• **EXERCISE OBJECTIVE**
Go through the data and copy each line where the word "What" shows up.

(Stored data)
(** * ACL (Animation Compression Library): a shallow embedding of the
    uniformly sampled encoder, the raw animation tracks, the memory, scalar
    and quaternion helpers and the command line of the compressor tool, with
    the properties the specification states about them and further
    properties read off the code.

    Conventions.
    - A [uintN_t] is a [Z] in [0, 2^N); every C++ operation that can leave
      that range is followed by the wrap-around the language performs.
      [size_t] is 64 bits wide (the tool targets x64 Windows).
    - [double] is IEEE binary64 (the kernel's primitive floats); [float] is
      IEEE binary32 (the Standard Library's [SpecFloat] at precision 24).
    - Code that lives in headers that are not part of the sources at hand is
      either a field of the [Collaborators] class (when only its existence
      matters) or a definition whose comment starts "Modelled from the spec". *)

From Stdlib Require Import ZArith List Bool Lia QArith Qabs Qround Uint63 Floats SpecFloat.
From Stdlib Require String Ascii.
Import ListNotations.

Set Warnings "-inexact-float".
Local Open Scope Z_scope.

(* ===================================================================== *)
(** ** acl/core/memory.h *)
(* ===================================================================== *)

Module Memory.

(** Truncation to an unsigned integer of [w] bits. *)
Definition wrap (w x : Z) : Z := x mod 2 ^ w.

Definition u16 (x : Z) : Z := wrap 16 x.
Definition u32 (x : Z) : Z := wrap 32 x.
Definition size_t (x : Z) : Z := wrap 64 x.

Definition UINT32_MAX : Z := 2 ^ 32 - 1.

(** [constexpr bool is_power_of_two(size_t input)] *)
Definition is_power_of_two (input : Z) : bool :=
  negb (input =? 0) && (Z.land input (size_t (input - 1)) =? 0).

(** [is_alignment_valid<Type>(alignment)], [alignof_Type] being
    [alignof(Type)]. *)
Definition is_alignment_valid (alignof_Type alignment : Z) : bool :=
  is_power_of_two alignment && (alignof_Type <=? alignment).

(** [is_aligned_to(IntegralType value, size_t alignment)] *)
Definition is_aligned_to (value alignment : Z) : bool :=
  Z.land (size_t value) (size_t (alignment - 1)) =? 0.

(** [align_to<uint32_t>(value, alignment)]: the sum and the mask are
    computed in [size_t], the result is cast back to [uint32_t]. *)
Definition align_to (value alignment : Z) : Z :=
  u32 (Z.land (size_t (size_t value + (alignment - 1)))
              (size_t (Z.lnot (size_t (alignment - 1))))).

(** [safe_static_cast<uint32_t>(size_t input)]: [ACL_ENSURE]s that the
    input fits; [None] is the failed assertion. *)
Definition safe_static_cast_u32 (input : Z) : option Z :=
  if (0 <=? input) && (input <=? UINT32_MAX) then Some (u32 input) else None.

(** [PtrOffset32<T>]: the 32-bit offset [m_value]. *)
Definition PtrOffset32 := Z.

(** [PtrOffset(size_t value)] *)
Definition PtrOffset_of_size_t (value : Z) : option PtrOffset32 :=
  safe_static_cast_u32 value.

(** [PtrOffset(InvalidPtrOffset)] *)
Definition InvalidPtrOffset : PtrOffset32 := UINT32_MAX.

(** [PtrOffset::is_valid] *)
Definition is_valid (p : PtrOffset32) : bool := negb (p =? UINT32_MAX).

(** A request to [Allocator::allocate(size, alignment)]. *)
Record Allocation : Type := {
  allocation_size : Z;
  allocation_alignment : Z
}.

(** [allocate_type_array<T>(allocator, num_elements, args...)]: the overload
    whose trailing arguments are constructor arguments.  It allocates
    [sizeof(T) * num_elements] bytes at [alignof(T)]. *)
Definition allocate_type_array (sizeof_T alignof_T num_elements : Z) : Allocation :=
  {| allocation_size := size_t (sizeof_T * num_elements);
     allocation_alignment := alignof_T |}.

(** [allocate_type_array<T>(allocator, num_elements, size_t alignment, args...)]:
    the overload that takes an alignment, [ACL_ENSURE]s it valid ([None] is
    the failed assertion) and allocates at it. *)
Definition allocate_type_array_aligned (sizeof_T alignof_T num_elements alignment : Z)
  : option Allocation :=
  if is_alignment_valid alignof_T alignment
  then Some {| allocation_size := size_t (sizeof_T * num_elements);
               allocation_alignment := alignment |}
  else None.

(** What "aligned up to [a] bytes" means on unbounded integers. *)
Definition align_up (x a : Z) : Z := a * ((x + (a - 1)) / a).

End Memory.

Import Memory.


(* ===================================================================== *)
(** ** acl/math/scalar_64.h *)
(* ===================================================================== *)

Module Scalar64.

Local Open Scope float_scope.

(** [static constexpr double ACL_PI_64 = 3.141592654;] *)
Definition ACL_PI_64 : float := 3.141592654.

(** [std::max(a, b)] is [(a < b) ? b : a], [std::min(a, b)] is
    [(b < a) ? b : a]. *)
Definition max (left right : float) : float := if left <? right then right else left.
Definition min (left right : float) : float := if right <? left then right else left.

(** [clamp(input, min, max)] *)
Definition clamp (input min' max' : float) : float := min (max input min') max'.

(** [sqrt_reciprocal(input)] *)
Definition sqrt_reciprocal (input : float) : float := 1.0 / sqrt input.

(** [constexpr double deg2rad(double deg)] *)
Definition deg2rad (deg : float) : float := (deg / 360.0) * ACL_PI_64.

(** [scalar_near_equal(lhs, rhs, threshold)] *)
Definition scalar_near_equal (lhs rhs threshold : float) : bool :=
  abs (lhs - rhs) <? threshold.

(** The conventional conversion, [deg * pi / 180], with the same constant.
    The formula fixes no order of evaluation, and in binary64 the order
    matters: dividing first, as [deg2rad] does, or multiplying first. *)
Definition conventional_deg2rad (deg : float) : float := (deg / 180.0) * ACL_PI_64.
Definition conventional_deg2rad_multiplying_first (deg : float) : float :=
  deg * ACL_PI_64 / 180.0.

(** The exact value of a finite binary float. *)
Definition exact_value (f : spec_float) : option Q :=
  match f with
  | S754_zero _ => Some 0%Q
  | S754_finite s m e =>
      let magnitude := (inject_Z (Z.pos m) * Qpower 2 e)%Q in
      Some (if s then (- magnitude)%Q else magnitude)
  | _ => None
  end.

End Scalar64.

(* ===================================================================== *)
(** ** acl/math/quat_32.h (the scalar path, without SSE2 intrinsics) *)
(* ===================================================================== *)

Module Quat32.

(** [float]: IEEE binary32, 24 bits of precision, exponents below 128. *)
Definition f32 : Type := spec_float.
Definition f32_add : f32 -> f32 -> f32 := SFadd 24 128.
Definition f32_mul : f32 -> f32 -> f32 := SFmul 24 128.
Definition f32_div : f32 -> f32 -> f32 := SFdiv 24 128.

(** [acl::sqrt(float)] of scalar_32.h, which forwards to [std::sqrt]. *)
Definition f32_sqrt : f32 -> f32 := SFsqrt 24 128.

(** [0.0f] and [1.0f] *)
Definition f32_zero : f32 := S754_zero false.
Definition f32_one : f32 := S754_finite false 8388608 (-23).

(** [Quat_32] *)
Record Quat_32 : Type := {
  x : f32;
  y : f32;
  z : f32;
  w : f32
}.

Definition quat_set (x y z w : f32) : Quat_32 := {| x := x; y := y; z := z; w := w |}.
Definition quat_get_x (input : Quat_32) : f32 := x input.
Definition quat_get_y (input : Quat_32) : f32 := y input.
Definition quat_get_z (input : Quat_32) : f32 := z input.
Definition quat_get_w (input : Quat_32) : f32 := w input.

(** [quat_length_squared]: as written, only the first term is a product. *)
Definition quat_length_squared (input : Quat_32) : f32 :=
  f32_add
    (f32_add
       (f32_add (f32_mul (quat_get_x input) (quat_get_x input))
                (f32_add (quat_get_y input) (quat_get_y input)))
       (f32_add (quat_get_z input) (quat_get_z input)))
    (f32_add (quat_get_w input) (quat_get_w input)).

(** [quat_length] *)
Definition quat_length (input : Quat_32) : f32 := f32_sqrt (quat_length_squared input).

(** [quat_length_reciprocal] *)
Definition quat_length_reciprocal (input : Quat_32) : f32 :=
  f32_div f32_one (f32_sqrt (quat_length_squared input)).

(** [quat_normalize] *)
Definition quat_normalize (input : Quat_32) : Quat_32 :=
  let length_recip := quat_length_reciprocal input in
  quat_set (f32_mul (quat_get_x input) length_recip)
           (f32_mul (quat_get_y input) length_recip)
           (f32_mul (quat_get_z input) length_recip)
           (f32_mul (quat_get_w input) length_recip).

(** The squared Euclidean length of a quaternion with finite components,
    computed exactly. *)
Definition exact_length_squared (q : Quat_32) : option Q :=
  match Scalar64.exact_value (x q), Scalar64.exact_value (y q),
        Scalar64.exact_value (z q), Scalar64.exact_value (w q) with
  | Some a, Some b, Some c, Some d => Some (a * a + b * b + c * c + d * d)%Q
  | _, _, _, _ => None
  end.

(** The identity rotation, [(0, 0, 0, 1)]. *)
Definition quat_identity : Quat_32 := quat_set f32_zero f32_zero f32_zero f32_one.

End Quat32.

(* ===================================================================== *)
(** ** acl/compression/animation_track.h

    A [double] is a binary64 float, with the rounding, the infinities and
    the NaN of IEEE 754. *)
(* ===================================================================== *)

Module Track.

Local Open Scope float_scope.

(** [double] *)
Definition scalar : Type := float.

(** [double(n)] for a [uint32_t] [n]. *)
Definition of_uint32 (n : Z) : scalar := of_uint63 (Uint63.of_Z n).

(** [floor(input)] as an integer, for an [input] that is a number. *)
Definition floor (input : scalar) : option Z :=
  match Prim2SF input with
  | S754_zero _ => Some 0%Z
  | S754_finite s m e =>
      let m := if s then Z.neg m else Z.pos m in
      Some (if (0 <=? e)%Z then m * 2 ^ e else m / 2 ^ (- e))%Z
  | _ => None
  end.

(** [uint32_t(value)] for an integral [value]: the conversion is defined
    only when the value is in the range of the type. *)
Definition to_uint32 (value : option Z) : option Z :=
  match value with
  | Some value => if ((0 <=? value) && (value <? 2 ^ 32))%Z then Some value else None
  | None => None
  end.

(** [Quat_64] and [Vector4_64] *)
Record Quat_64 : Type := { qx : scalar; qy : scalar; qz : scalar; qw : scalar }.
Record Vector4_64 : Type := { vx : scalar; vy : scalar; vz : scalar; vw : scalar }.
(** ** list on the in-memory service *)

Lemma prefix_empty (s : string) : String.prefix EmptyString s = true.
Proof. by destruct s. Qed.

Lemma elem_of_bucket_objects (w : World) (b : string) (s : ObjectSummary) :
  s ∈ bucket_objects w b ↔
  summary_bucket_name s = b ∧
  is_Some (visible w (Object (summary_bucket_name s) (summary_key s))).
Proof.
  unfold bucket_objects. rewrite list_elem_of_fmap. split.
  - intros ([[bk k] ob] & -> & Hin).
    apply list_elem_of_filter in Hin as [[Hb Hlag] Hin].
    apply elem_of_map_to_list in Hin. cbn in *. split; [done |].
    exists ob. apply visible_Some. done.
  - intros [Hb [ob Hvis]]. apply visible_Some in Hvis as [Hob Hlag].
    exists (summary_bucket_name s, summary_key s, ob). split.
    + by destruct s.
    + apply list_elem_of_filter. split; [done |].
      by apply elem_of_map_to_list.
Qed.

Lemma NoDup_bucket_objects (w : World) (b : string) :
  NoDup (bucket_objects w b).
Proof.
  unfold bucket_objects. apply NoDup_fmap_2_strong.
  - intros [[b1 k1] o1] [[b2 k2] o2] H1 H2 [= -> ->].
    apply list_elem_of_filter in H1 as [_ H1].
    apply list_elem_of_filter in H2 as [_ H2].
    apply elem_of_map_to_list in H1, H2. congruence.
  - apply NoDup_filter, NoDup_map_to_list.
Qed.

(** What [list] returns on the in-memory service. *)
Lemma exec_list (bucket : Bucket) (prefix : option string) (w : World) :
  result_of (exec serve (list_ bucket prefix) w) =
  match fault w with
  | Some code => Raised (ClientError code)
  | None =>
      Returned
        (match prefix with
         | Some p => filter (fun s => starts_with p s = true)
                       (bucket_objects w (name bucket))
         | None => bucket_objects w (name bucket)
         end)
  end.
Proof.
  destruct prefix as [[| a p] |]; unfold_facade; cbn; unfold serve; cbn;
    unfold serve_all, serve_filter; destruct (fault w) as [code |]; cbn;
    try done.
  f_equal. symmetry. induction (bucket_objects w (name bucket)) as [| x l IH];
    [done |].
  rewrite filter_cons_True by apply prefix_empty. by f_equal.
Qed.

• **RESPONSE AREA**
(** What "aligned up to [a] bytes" means on unbounded integers. *)
(** What [list] returns on the in-memory service. *)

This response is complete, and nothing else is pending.